- [EXERCISE DETAILS]: Reproduce, from the lines below, exactly the stretch that begins at the line containing "(Z.pos m)) e s" and ends at the line containing "Definition humanFriendlyFileSize (bytes", both included.

----- DATASET ENTRIES

(* ===== verification/Progress.v ===== *)
(** * The progress display (src/src/CopyQueue.cpp, showProgressLoop)

    The thread that draws a status line and a progress bar four times a second.  What
    it draws is a function of a reading of the clock, the terminal and the counters;
    what it writes to standard error is the result.  Doubles, floats and the quadruple
    precision quotient are the standard library's executable IEEE formats. *)

From stdpp Require Import strings pretty.
From Stdlib Require Import SpecFloat.
From S2P Require Import Prelude Util Eta CopyState CopyQueue.

Definition slen (s : string) : Z := Z.of_nat (String.length s).

Definition space : Ascii.ascii := Ascii.ascii_of_nat 32.
Definition zero_char : Ascii.ascii := Ascii.ascii_of_nat 48.

(** ** Padding *)

(** A loop that appends [n] characters. *)
Fixpoint pad_loop (n : nat) (pad : string) (padChar : Ascii.ascii) : string :=
  match n with
  | O => pad
  | S n => pad_loop n (pad +:+ String padChar "") padChar
  end.

(** The iterations of [for (int32_t i = pad.size(); i < targetLength - str.length(); i++)]. *)
Definition pad_count (left str : string) (targetLength : Z) : nat :=
  Z.to_nat (s32 (targetLength - s32 (slen str)) - s32 (slen left)).

Definition leftPad (left str : string) (targetLength : Z) (padChar : Ascii.ascii) : string :=
  pad_loop (pad_count left str targetLength) left padChar +:+ str.

Definition rightPad (left str : string) (targetLength : Z) : string :=
  str +:+ pad_loop (pad_count left str targetLength) left space.

(** [for (uint32_t i = str.length(); i < (lineWidth / 2) - (centre.length() / 2); i++)]:
    the bound is a [size_t]. *)
Definition centre_bound (centre : string) (lineWidth : Z) : Z :=
  u64 (u64 (Z.quot lineWidth 2) - slen centre / 2).

Fixpoint centre_loop (fuel : nat) (i bound : Z) (str : string) : res string :=
  if i <? bound then
    match fuel with
    | O => NoFuel
    | S n => centre_loop n (u32 (i + 1)) bound (str +:+ " ")
    end
  else Ok str.

Definition centreAlign (fuel : nat) (left centre : string) (lineWidth : Z) : res string :=
  match centre_loop fuel (u32 (slen left)) (centre_bound centre lineWidth) left with
  | Ok str => Ok (str +:+ centre)
  | Fault f => Fault f
  | NoFuel => NoFuel
  end.

(** ** Numbers *)

(** The nearest integer to [n / d], the even one of two. *)
Definition nearest_even (n d : Z) : Z :=
  let q := n / d in let r := n mod d in
  if 2 * r <? d then q else if d <? 2 * r then q + 1 else if Z.even q then q else q + 1.

(** [N] over [10 ^ decimalPoints]. *)
Definition decimal (N decimalPoints : Z) : string :=
  pretty (N / 10 ^ decimalPoints) +:+ "." +:+
    leftPad "" (pretty (N mod 10 ^ decimalPoints)) decimalPoints zero_char.

(** [std::fixed << std::setprecision(decimalPoints) << num], the points positive. *)
Definition numDecimalPoints (num : spec_float) (decimalPoints : Z) : string :=
  match num with
  | S754_zero s => (if s then "-" else "") +:+ decimal 0 decimalPoints
  | S754_infinity s => (if s then "-" else "") +:+ "inf"
  | S754_nan => "nan"
  | S754_finite s m e =>
      let n := Z.pos m * 10 ^ decimalPoints in
      (if s then "-" else "") +:+
        decimal (if 0 <=? e then n * 2 ^ e else nearest_even n (2 ^ (- e))) decimalPoints
  end.

(** [__float128], and its conversion to [double]. *)
Definition qof_Z (z : Z) : spec_float := binary_normalize 113 16384 z 0 false.
Definition qdiv := SFdiv 113 16384.
Definition double_of_quad (x : spec_float) : spec_float :=
  match x with
  | S754_finite s m e => binary_normalize 53 1024 (cond_Zopp s (Z.pos m)) e s
  | _ => x
  end.

(** [float]. *)
Definition fof_Z (z : Z) : spec_float := binary_normalize 24 128 z 0 false.
Definition fmul := SFmul 24 128.
Definition fdiv := SFdiv 24 128.

Definition kibibyte : Z := 1024.
Definition mebibyte : Z := kibibyte * 1024.
Definition gibibyte : Z := mebibyte * 1024.
Definition tebibyte : Z := gibibyte * 1024.

(** The number shown and its unit. *)
Definition size_and_unit (bytes : Z) : spec_float * string :=
  if tebibyte <=? bytes then (double_of_quad (qdiv (qof_Z bytes) (qof_Z tebibyte)), "TiB"%string)
  else if gibibyte <=? bytes then (ETA.ddiv (ETA.of_Z bytes) (ETA.of_Z gibibyte), "GiB"%string)
  else if mebibyte <=? bytes then (ETA.ddiv (ETA.of_Z bytes) (ETA.of_Z mebibyte), "MiB"%string)
  else if kibibyte <=? bytes then (ETA.ddiv (ETA.of_Z bytes) (ETA.of_Z kibibyte), "KiB"%string)
  else (ETA.of_Z bytes, "B"%string).

Definition humanFriendlyFileSize (bytes : Z) : string :=
  let '(final, unit) := size_and_unit bytes in numDecimalPoints final 2 +:+ " " +:+ unit.

(** A conversion to an unsigned or signed integer type of [w] bits, undefined outside
    its range. *)
Definition to_unsigned (w : Z) (x : spec_float) : res Z :=
  match ETA.to_int Z.quot x with
  | Some n => if (0 <=? n) && (n <? 2 ^ w) then Ok n else Fault Undefined
  | None => Fault Undefined
  end.

Definition to_signed (w : Z) (x : spec_float) : res Z :=
  match ETA.to_int Z.quot x with
  | Some n => if (- 2 ^ (w - 1) <=? n) && (n <? 2 ^ (w - 1)) then Ok n else Fault Undefined
  | None => Fault Undefined
  end.

(** [uint32_t x = floor(d)]. *)
Definition floor_u32 (x : spec_float) : res Z :=
  match ETA.floor x with
  | Some n => if (0 <=? n) && (n <? 2 ^ 32) then Ok n else Fault Undefined
  | None => Fault Undefined
  end.

Definition rbind {A B} (r : res A) (k : A -> res B) : res B :=
  match r with Ok a => k a | Fault f => Fault f | NoFuel => NoFuel end.

Notation "'let!' x := r 'in' k" := (rbind r (fun x => k))
  (at level 200, x name, r at level 100, k at level 200).

Definition humanFriendlyTime (seconds : spec_float) : res string :=
  let minute := ETA.of_Z 60 in let hour := ETA.of_Z 3600 in
  let! hours := floor_u32 (ETA.ddiv seconds hour) in
  let seconds := ETA.dsub seconds (ETA.dmul (ETA.of_Z hours) hour) in
  let! minutes := floor_u32 (ETA.ddiv seconds minute) in
  let seconds := ETA.dsub seconds (ETA.dmul (ETA.of_Z minutes) minute) in
  if 0 <? hours then Ok (pretty hours +:+ "h" +:+ pretty minutes +:+ "m")
  else
    let! s := floor_u32 seconds in
    let secs := leftPad "" (pretty s) 2 zero_char +:+ "s" in
    if 0 <? minutes then Ok (pretty minutes +:+ "m" +:+ secs) else Ok secs.

(** ** Drawing *)

Record SpeedMeasurementStartPoint : Type := mk_point { pt_start : Z; pt_size : Z }.

(** What the thread keeps: when it started, in nanoseconds, the measurements, and the
    estimator as it left it. *)
Record display : Type := mk_display {
  started : Z;
  startQueue : list SpeedMeasurementStartPoint;
  firstShow : bool;
  dp_eta : ETA.eta;
}.

(** What it reads at one drawing: the width of the terminal on standard output (0 if
    that is not a terminal), three readings of the clock, the counters, whether all
    copies were added, the messages of the errors since, and what the other threads have
    done to the estimator. *)
Record sample : Type := mk_sample {
  termWidth : Z;
  clock1 : Z;
  clock2 : Z;
  clock3 : Z;
  toCopy : Z;
  copied : Z;
  haveTotal : bool;
  messages : list string;
  between : ETA.eta -> ETA.eta;
}.

(** [duration_cast<milliseconds>], then [/= 1000.0]. *)
Definition seconds_between (a b : Z) : spec_float :=
  ETA.ddiv (ETA.of_Z (Z.quot (b - a) 1000000)) (ETA.of_Z 1000).

Definition newline : string := String (Ascii.ascii_of_nat 10) "".

Definition showLine (width : Z) (line : string) : string := rightPad "" line width +:+ newline.

(** "\r\033[2A" *)
Definition cursor_up : string :=
  String (Ascii.ascii_of_nat 13) (String (Ascii.ascii_of_nat 27) "[2A").

Definition pop_front {A} (l : list A) : list A := tail l.

(** The bytes per second since the front of the queue, and the queue afterwards. *)
Definition measure (d : display) (s : sample) : res (spec_float * list SpeedMeasurementStartPoint) :=
  if 0 <? copied s then
    match startQueue d with
    | [] => Fault OutOfBounds
    | currentStart :: _ =>
        let secs := seconds_between (pt_start currentStart) (clock2 s) in
        let bytesPerSecond := ETA.ddiv (ETA.of_Z (u64 (copied s - pt_size currentStart))) secs in
        let q := startQueue d ++ [mk_point (clock3 s) (copied s)] in
        Ok (bytesPerSecond, if SFltb (ETA.of_Z 45) secs then pop_front q else q)
    end
  else Ok (ETA.of_Z 0, startQueue d).

Definition lift_option {A} (o : option A) : res A :=
  match o with Some a => Ok a | None => Fault AssertFailed end.

(** The estimated time of arrival, and the estimator afterwards. *)
Definition eta_text (s : sample) (bytesPerSecond : spec_float) (e : ETA.eta) : res (string * ETA.eta) :=
  if haveTotal s then
    let! e := lift_option (ETA.updateSpeedEstimate bytesPerSecond e) in
    let! etaBytesPerSec := lift_option (ETA.getEta e) in
    if negb (SFeqb etaBytesPerSec (ETA.of_Z (-1))) then
      let! t := humanFriendlyTime
        (ETA.ddiv (ETA.of_Z (u64 (toCopy s - copied s))) etaBytesPerSec) in
      Ok ("~" +:+ t, e)
    else Ok ("???"%string, e)
  else Ok ("???"%string, e).

Definition centre_text (s : sample) : string :=
  leftPad "" (humanFriendlyFileSize (copied s)) 10 space +:+ " / " +:+
    (if haveTotal s then humanFriendlyFileSize (toCopy s) else "???").

Definition status_line (fuel : nat) (d : display) (s : sample) : res (string * display) :=
  let! elapsed := humanFriendlyTime (seconds_between (started d) (clock1 s)) in
  let statusLine := " Elapsed: " +:+ elapsed in
  let! m := measure d s in
  let '(bytesPerSecond, q) := m in
  let! statusLine := centreAlign fuel statusLine (centre_text s) (termWidth s) in
  let! speed := to_unsigned 64 bytesPerSecond in
  let! te := eta_text s bytesPerSecond (between s (dp_eta d)) in
  let '(text, e) := te in
  let right := leftPad "" (humanFriendlyFileSize speed) 10 space +:+ "/s   ETA: " +:+ text +:+ " " in
  Ok (leftPad statusLine right (termWidth s) space, mk_display (started d) q (firstShow d) e).

Definition full_block : string :=
  String (Ascii.ascii_of_nat 226) (String (Ascii.ascii_of_nat 150) (String (Ascii.ascii_of_nat 136) "")).
Definition shade_block : string :=
  String (Ascii.ascii_of_nat 226) (String (Ascii.ascii_of_nat 150) (String (Ascii.ascii_of_nat 146) "")).

(** [for (int32_t i = 0; i < width; i++)]: [n] iterations left. *)
Fixpoint bar_loop (n : nat) (i doneChars : Z) (line : string) : string :=
  match n with
  | O => line
  | S n => bar_loop n (i + 1) doneChars (line +:+ (if i <? doneChars then full_block else shade_block))
  end.

Definition progress_bar (s : sample) : res string :=
  let ratio := if 0 <? toCopy s then fdiv (fof_Z (copied s)) (fof_Z (toCopy s)) else S754_zero false in
  let! percentDone := to_signed 32 (fmul ratio (fof_Z 100)) in
  let width := s32 (termWidth s - 6) in
  let line := leftPad "" (pretty percentDone) 3 space +:+ "% " in
  let! doneChars := to_signed 32 (fmul ratio (fof_Z width)) in
  Ok (bar_loop (Z.to_nat width) 0 doneChars line).

Definition second_line (fuel : nat) (s : sample) : res string :=
  if haveTotal s then progress_bar s
  else centreAlign fuel "" ("Calculating, found: " +:+ humanFriendlyFileSize (toCopy s)) (termWidth s).

(** [showProgress]: what it writes, and the state afterwards. *)
Definition showProgress (fuel : nat) (d : display) (s : sample) : res (list string * display) :=
  let prefix := if firstShow d then [] else [cursor_up] in
  let! v := status_line fuel d s in
  let '(statusLine, d) := v in
  let! line2 := second_line fuel s in
  Ok (prefix ++ map (showLine (termWidth s)) (messages s ++ [statusLine; line2]),
      mk_display (started d) (startQueue d) false (dp_eta d)).

(** ** Waiting *)

Definition updateIntervalSeconds : spec_float := fdiv (fof_Z 1) (fof_Z 4).

Definition ffloor (x : spec_float) : spec_float :=
  match ETA.floor x with Some n => fof_Z n | None => x end.

(** [timeoutTime], from the reading of the clock. *)
Definition deadline (tv_sec tv_nsec : Z) : res (Z * Z) :=
  let! s := to_signed 64 (ffloor updateIntervalSeconds) in
  let! ns := to_signed 64 (fmul (SFsub 24 128 updateIntervalSeconds (ffloor updateIntervalSeconds))
                             (fof_Z 1000000000)) in
  let tv_sec := tv_sec + s in
  let tv_nsec := tv_nsec + ns in
  if 1000000000 <? tv_nsec then Ok (tv_sec + 1, tv_nsec - 1000000000) else Ok (tv_sec, tv_nsec).

Definition ETIMEDOUT : Z := 110.

(** One round of the loop: [isDone()], the drawing, the clock, and what
    pthread_mutex_timedlock(3) returns for a deadline. *)
Record round : Type := mk_round {
  rd_done : bool;
  rd_sample : sample;
  rd_clock : Z * Z;
  rd_lock : Z * Z -> Z;
}.

(** [while (!this->isDone())] and the last drawing: everything written. *)
Fixpoint showProgressLoop (fuel : nat) (rs : list round) (last : sample) (d : display)
    (out : list string) : res (list string * display) :=
  let finish d out := let! v := showProgress fuel d last in Ok (out ++ fst v, snd v) in
  match rs with
  | [] => NoFuel
  | r :: rs =>
      if rd_done r then finish d out
      else
        let! v := showProgress fuel d (rd_sample r) in
        let '(lines, d) := v in
        let! t := deadline (fst (rd_clock r)) (snd (rd_clock r)) in
        let err := rd_lock r t in
        if (err =? 0) || (err =? ETIMEDOUT) then
          if err =? 0 then finish d (out ++ lines) else showProgressLoop fuel rs last d (out ++ lines)
        else Fault AssertFailed
  end.

(** The thread: [now1] and [now2] are its first readings of the clock. *)
Definition showProgressThread (fuel : nat) (now1 now2 : Z) (e : ETA.eta) (rs : list round) (last : sample)
    : res (list string * display) :=
  showProgressLoop fuel rs last (mk_display now1 [mk_point now2 0] true e) [newline].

----------

- [SOLUTION FOR THIS TASK]:
  | S754_finite s m e => binary_normalize 53 1024 (cond_Zopp s (Z.pos m)) e s
  | _ => x
  end.

(** [float]. *)
Definition fof_Z (z : Z) : spec_float := binary_normalize 24 128 z 0 false.
Definition fmul := SFmul 24 128.
Definition fdiv := SFdiv 24 128.

Definition kibibyte : Z := 1024.
Definition mebibyte : Z := kibibyte * 1024.
Definition gibibyte : Z := mebibyte * 1024.
Definition tebibyte : Z := gibibyte * 1024.

(** The number shown and its unit. *)
Definition size_and_unit (bytes : Z) : spec_float * string :=
  if tebibyte <=? bytes then (double_of_quad (qdiv (qof_Z bytes) (qof_Z tebibyte)), "TiB"%string)
  else if gibibyte <=? bytes then (ETA.ddiv (ETA.of_Z bytes) (ETA.of_Z gibibyte), "GiB"%string)
  else if mebibyte <=? bytes then (ETA.ddiv (ETA.of_Z bytes) (ETA.of_Z mebibyte), "MiB"%string)
  else if kibibyte <=? bytes then (ETA.ddiv (ETA.of_Z bytes) (ETA.of_Z kibibyte), "KiB"%string)
  else (ETA.of_Z bytes, "B"%string).

Definition humanFriendlyFileSize (bytes : Z) : string :=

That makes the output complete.